From that chamber, clothed in white,
The bride came forth on her wedding night;
There, in that silent room below,

The dead lay in his shroud of snow;
And in the hush that followed the prayer,
Was heard the old clock on the stair,—

"Forever-never!

Never-forever!"

All are scattered now and fled,
Some are married, some are dead;
And when I ask, with throbs of pain,
"Ah! when shall they all meet again?"
As in the days long since gone by,
The ancient timepiece makes reply,—
"Forever-never!
Never-forever!"

Never here, forever there,
Where all parting, pain, and care,
And death, and time shall disappear,―
Forever there, but never here!

The horologe of Eternity

Sayeth this incessantly,

"Forever-never!
Never-forever!"

THE ARROW AND THE SONG.

I SHOT an arrow into the air,
It fell to earth, I knew not where;
For, so swiftly it flew, the sight
Could not follow it in its flight.

I breathed a song into the air,
It fell to earth, I knew not where;
For who has sight so keen and strong,
That it can follow the flight of song?
Long, long afterward, in an oak
I found the arrow, still unbroke;
And the song, from beginning to end,
I found again in the heart of a friend.

SONNETS.

THE EVENING STAR

Lo! in the painted oriel of the West,
Whose pains the sunken sun incarnadines,
Like a fair lady at her casement, shines
The evening star, the star of love and rest!
And then anon she doth herself divest
Of all her radiant garments, and reclines
Behind the sombre screen of yonder pines,
With slumber and soft dreams of love oppressed.
O my beloved, my sweet Hesperus!
My morning and my evening star of love!
My best and gentlest lady! even thus,
As that fair planet in the sky above,
Dost thou retire into thy rest at night,

And from thy darkened window fades the light.

AUTUMN.

THOU Comest, Autumn, heralded by the rain,
With banners, by great gales incessant fanned,
Brighter than brightest silks of Samarcand,
And stately oxen harnessed to thy wain!
Thou standest, like imperial Charlemagne,
Upon thy bridge of gold; thy royal hand
Outstretched with benedictions o'er the land,
Blessing the farms through all thy vast domain.
Thy shield is the red harvest moon, suspended
So long beneath the heaven's o'erhanging eaves;
Thy steps are by the farmer's prayers attended;
Like flames upon an altar shine the sheaves,
And, following thee, in thy ovation splendid,
Thine almoner, the wind, scatters the golden leaves!

DANTE.

TUSCAN, that wanderest through the realms of gloom,
With thoughtful pace, and sad, majestic eyes,
Stern thoughts and awful from thy soul arise,
Like Farinata from his fiery tomb.

Thy sacred song is like the trump of doom;
Yet in thy heart what human sympathies,
What soft compassion glows, as in the skies
The tender stars their clouded lamps relume!
Methinks I see thee stand, with pallid cheeks,
By Fra Hilariò in his diocese,

As up the convent-walls, in golden streaks,
The ascending sunbeams mark the day's decrease;
And, as he asks what there the stranger seeks,
Thy voice along the cloister whispers, "Peace!'

TRANSLATIONS.

THE HEMLOCK-TREE.

FROM THE GERMAN.

O HEMLOCK-TREE! O hemlock-tree! how faithful are thy branches! Green not alone in summer time,

But in the winter's frost and rime!

O hemlock-tree! O hemlock-tree! how faithful are thy branches!

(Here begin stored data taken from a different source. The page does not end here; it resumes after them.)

(** The warm index answers a name only when it can answer it completely: a response at the engine's cap
    is never used and a name it does not hold is never reported absent; otherwise the candidates are, in
    the engine's order, exactly the entries of that name whose decoded file is below the root. *)
Theorem warm_index_exact (name : str) (root : FsPath) (reported : list ReportedSymbol) :
  let anchor := default root (canonicalize root) in
  let answers entry := rs_name entry = name /\ is_under canonicalize anchor (parse_path (uri_to_path (ll_uri (rs_location entry)))) = true in
  match classify_reported canonicalize read name root reported with
  | Declarations candidates =>
      length reported < 512 /\ candidates <> [] /\
      exists entries, entries `sublist_of` reported /\ (forall entry, entry ∈ entries <-> entry ∈ reported /\ answers entry) /\
        candidates = (fun entry => candidate_at read name entry (uri_to_path (ll_uri (rs_location entry)))) <$> entries
  | InconclusiveAnswer (Truncated returned) => returned = length reported /\ 512 <= returned
  | InconclusiveAnswer Unindexed => length reported < 512 /\ Forall (fun entry => ~ answers entry) reported
  | InconclusiveAnswer (RequestFailed _) => False
  end.
Proof.
  intros anchor answers. unfold classify_reported, WORKSPACE_SYMBOL_CAP. destruct (Nat.leb_spec 512 (length reported)) as [Hl|Hl]; [done|].
  set (entries := filter (fun entry => is_under canonicalize anchor (parse_path (uri_to_path (ll_uri (rs_location entry)))) = true) (filter (fun entry => rs_name entry = name) reported)).
  assert (declarations_in_root canonicalize read name root reported = (fun entry => candidate_at read name entry (uri_to_path (ll_uri (rs_location entry)))) <$> entries) as ->.
  { unfold declarations_in_root. fold anchor. rewrite (filter_fmap (fun entry => (entry, uri_to_path (ll_uri (rs_location entry)))) _
      (fun entry => is_under canonicalize anchor (parse_path (uri_to_path (ll_uri (rs_location entry)))) = true)) by done. by rewrite <- list_fmap_compose. }
  assert (forall entry, entry ∈ entries <-> entry ∈ reported /\ answers entry) as Hin.
  { intros entry. unfold entries, answers. rewrite !list_elem_of_filter. tauto. }
  destruct entries as [|e es] eqn:Ee.
  - cbn. split; [done|]. apply Forall_forall. intros entry He Ha. assert (entry ∈ []) as Hn by (by apply Hin). by apply not_elem_of_nil in Hn.
  - cbn [fmap list_fmap]. split; [done|]. split; [done|]. exists (e :: es). split; [|done]. rewrite <- Ee. unfold entries.
    transitivity (filter (fun entry => rs_name entry = name) reported); apply sublist_filter.
Qed.

(** The two resolvers name one position: when the name is on its line, the warm index's candidate for a
    location is the candidate the command-mode search reports for the same location, column included,
    although one column counts UTF-16 units and the other characters. *)
Theorem warm_agrees_with_find (name path source text : str) (entry : ReportedSymbol) :
  let start := rs_location entry in
  read path = Some source -> lines source !! N.to_nat (ll_line start) = Some text -> (ll_line start < u32_max)%N -> whole_word_columns text name <> [] ->
  candidate_at read name entry path =
    corrected (mkSymbolCandidate name path (ll_line start + 1) (character_column_of_utf16 text (ll_character start))) (Some source).
Proof.
  intros start Hr Ht Hl Hw. unfold candidate_at, corrected, from_lsp. fold start. cbn [rp_line c_line c_col c_name c_file mbind option_bind].
  rewrite saturating_small by lia. unfold name_column_near. rewrite Hr. cbn [mbind option_bind]. unfold name_column_in_source. cbn [rp_line rp_column from_command_mode].
  rewrite checked_sub_le by lia. cbn [mbind option_bind]. replace (ll_line start + 1 - 1)%N with (ll_line start) by lia. rewrite Ht.
  cbn [mbind option_bind in_character_columns]. pose proof (min_by_key_spec (fun column => abs_diff column (character_column_of_utf16 text (ll_character start))) (whole_word_columns text name)) as Hm.
  by destruct (min_by_key _ _).
Qed.
End warm_facts.

(** ** Lemmas: diagnostics *)

Lemma split_once_str_first c sep a b : c ∉ a -> split_once_str (c :: sep) (a ++ c :: sep ++ b) = Some (a, b).
Proof.
  intros Ha. induction a as [|d a IH].
  - cbn [app]. change (c :: sep ++ b) with ((c :: sep) ++ b). unfold split_once_str. destruct ((c :: sep) ++ b) eqn:E; rewrite <- E; by rewrite strip_prefix_app.
  - apply not_elem_of_cons in Ha as [Hd Ha]. cbn [app split_once_str]. cbn [strip_prefix].
    rewrite (proj2 (N.eqb_neq _ _)) by congruence. by rewrite IH.
Qed.
Lemma split_once_first c a b : c ∉ a -> split_once c (a ++ c :: b) = Some (a, b).
Proof.
  intros Ha. induction a as [|d a IH]; cbn [app split_once]; [by rewrite N.eqb_refl|]. apply not_elem_of_cons in Ha as [Hd Ha].
  rewrite (proj2 (N.eqb_neq _ _)) by congruence. by rewrite IH.
Qed.
Lemma digits_free n c : ascii_digit c = false -> c ∉ dec n.
Proof. intros Hc Hin. destruct (dec_digits n) as [Hd _]. rewrite Forall_forall in Hd. specialize (Hd c Hin). congruence. Qed.
Lemma trim_dec n : trim (dec n) = dec n.
Proof.
  apply trim_id. by destruct (digits_text n) as (_ & Hw & _).
Qed.
Definition printable (d : Diagnostic) : Prop :=
  (dg_line d <= u32_max /\ dg_col d <= u32_max)%N /\ Forall scalar (dg_message d) /\ 10%N ∉ dg_message d /\
  exists m c, dg_message d = m ++ [c] /\ is_whitespace c = false.
Lemma parse_printed d : (dg_line d <= u32_max /\ dg_col d <= u32_max)%N -> parse_diagnostic_line (diagnostic_line d) = Some d.
Proof.
  intros [Hl Hc]. unfold parse_diagnostic_line, diagnostic_line. set (position := dec (dg_line d) ++ lit ":" ++ dec (dg_col d)).
  assert (dec (dg_line d) ++ lit ":" ++ dec (dg_col d) ++ lit " [" ++ severity_word (dg_severity d) ++ lit "]: " ++ dg_message d =
    position ++ ch " " :: [ch "["] ++ severity_word (dg_severity d) ++ lit "]: " ++ dg_message d) as -> by (unfold position; by rewrite <- !app_assoc).
  change (lit " [") with (ch " " :: [ch "["]). rewrite split_once_str_first.
  2: { unfold position. rewrite !elem_of_app. intros [Hp|[Hp|Hp]]; [by apply digits_free in Hp|by apply list_elem_of_singleton in Hp|by apply digits_free in Hp]. }
  cbn [mbind option_bind]. change (lit "]: ") with (ch "]" :: lit ": ").
  change ((ch "]" :: lit ": ") ++ dg_message d) with (ch "]" :: lit ": " ++ dg_message d). rewrite split_once_str_first by (destruct (dg_severity d); apply (bool_decide_unpack _); by vm_compute).
  cbn [mbind option_bind]. unfold position. change (lit ":" ++ dec (dg_col d)) with (ch ":" :: dec (dg_col d)). rewrite split_once_first by by apply digits_free.
  cbn [mbind option_bind]. rewrite !trim_dec, !parse_dec by done. cbn [mbind option_bind]. by destruct d as [l c [] m].
Qed.
Lemma lines_of_pieces (ls : list str) : Forall (fun l => 10%N ∉ l /\ strip_cr l = l /\ l <> []) ls -> ls <> [] -> lines (join nl ls) = ls.
Proof.
  intros Hl Hne. unfold lines. assert (split_char 10%N (join nl ls) = ls) as ->.
  { apply split_join; [done|]. intros p Hp. rewrite Forall_forall in Hl. by apply Hl. }
  rewrite <- (take_drop (length ls - 1) ls) at 5. f_equal.
  - apply (Forall_take _ (length ls - 1)) in Hl. induction Hl as [|l k (_ & Hs & _) _ IH]; [done|]. csimpl. by rewrite Hs, IH.
  - apply filter_all, (Forall_drop _ (length ls - 1)), (Forall_impl _ _ _ Hl). by intros l (_ & _ & Hn).
Qed.
Lemma printed_line d : printable d -> 10%N ∉ diagnostic_line d /\ Forall scalar (diagnostic_line d) /\
  exists m c, diagnostic_line d = m ++ [c] /\ is_whitespace c = false.
Proof.
  intros (_ & Hs & Hn & m & c & E & Hc). unfold diagnostic_line. split_and!.
  - rewrite !elem_of_app. intros [Hin|[Hin|[Hin|[Hin|[Hin|[Hin|Hin]]]]]]; [by apply digits_free in Hin| |by apply digits_free in Hin| | | |done];
      [|..|destruct (dg_severity d)|]; revert Hin; apply (bool_decide_unpack _); by vm_compute.
  - assert (forall n, Forall scalar (dec n)) as Hd.
    { intros n. destruct (dec_digits n) as [Hd _]. apply (Forall_impl _ _ _ Hd). intros x Hx. unfold ascii_digit in Hx. apply andb_true_iff in Hx as [_ H2%N.leb_le]. left. lia. }
    assert (forall s, forallb (fun x => (x <? 55296)%N) s = true -> Forall scalar s) as Hlit.
    { induction s as [|x s IHs]; [constructor|]. cbn [forallb]. intros [Hx%N.ltb_lt Hr]%andb_true_iff. constructor; [by left|auto]. }
    rewrite !Forall_app. split_and!; try apply Hd; try done; try (apply Hlit; reflexivity). destruct (dg_severity d); apply Hlit; reflexivity.
  - rewrite E. exists (dec (dg_line d) ++ lit ":" ++ dec (dg_col d) ++ lit " [" ++ severity_word (dg_severity d) ++ lit "]: " ++ m), c. split; [|done]. by rewrite <- !app_assoc.
Qed.
Lemma printed_head d : exists c t, diagnostic_line d = c :: t /\ is_whitespace c = false.
Proof.
  unfold diagnostic_line. destruct (digits_text (dg_line d)) as (_ & Hw & _). destruct (dec_digits (dg_line d)) as [_ Hlen].
  destruct (dec (dg_line d)) as [|c t]; [cbn in Hlen; lia|]. apply Forall_cons in Hw as [Hw _]. by eexists c, _.
Qed.
Lemma strip_cr_snoc m c : is_whitespace c = false -> strip_cr (m ++ [c]) = m ++ [c].
Proof. intros Hc. unfold strip_cr. rewrite last_snoc. destruct (N.eqb_spec c 13) as [->|]; [done|done]. Qed.
Lemma join_snoc (sep : str) ls l : exists pre, join sep (ls ++ [l]) = pre ++ l.
Proof.
  induction ls as [|k ls [pre E]]; [by exists []|]. destruct ls as [|k' ls]; cbn [app] in *; rewrite join_cons.
  - exists (k ++ sep). by rewrite <- app_assoc.
  - exists (k ++ sep ++ pre). by rewrite E, <- !app_assoc.
Qed.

O maiden fair! O maiden fair! how faithless is thy bosom!
To love me in prosperity,

And leave me in adversity!

O maiden fair! O maiden fair! how faithless is thy bosom!

The nightingale, the nightingale, thou tak'st for thine example! So long as summer laughs she sings,

But in the autumn spreads her wings.

The nightingale, the nightingale, thou takʼst for thine example!

The meadow brook, the meadow brook, is mirror of thy falsehood! It flows so long as falls the rain,

In drought its springs soon dry again.

The meadow brook, the meadow brook, is mirror of thy falsehood!

ANNIE OF THARAW.

FROM THE LOW GERMAN OF SIMON DACH.

ANNIE of Tharaw, my true love of old,
She is my life, and my goods, and my gold.
Annie of Tharaw, her heart once again
To me has surrendered in joy and in pain.
Annie of Tharaw, my riches, my good,
Thou, O my soul, my flesh and my blood!

Then come the wild weather, come sleet or come snow,
We will stand by each other, however it blow.

Oppression, and sickness, and sorrow, and pain,
Shall be to our true love as links to the chain.

As the palm-tree standeth so straight and so tall,
The more the hail beats, and the more the rains fall,—

So love in our hearts shall grow mighty and strong,
Through crosses, through sorrows, through manifold wrong.
Shouldst thou be torn from me to wander alone
In a desolate land where the sun is scarce known,—

Through forests I'll follow, and where the sea flows,
Through ice, and through iron, through armies of foes.
Annie of Tharaw, my light and my sun,

The threads of our two lives are woven in one.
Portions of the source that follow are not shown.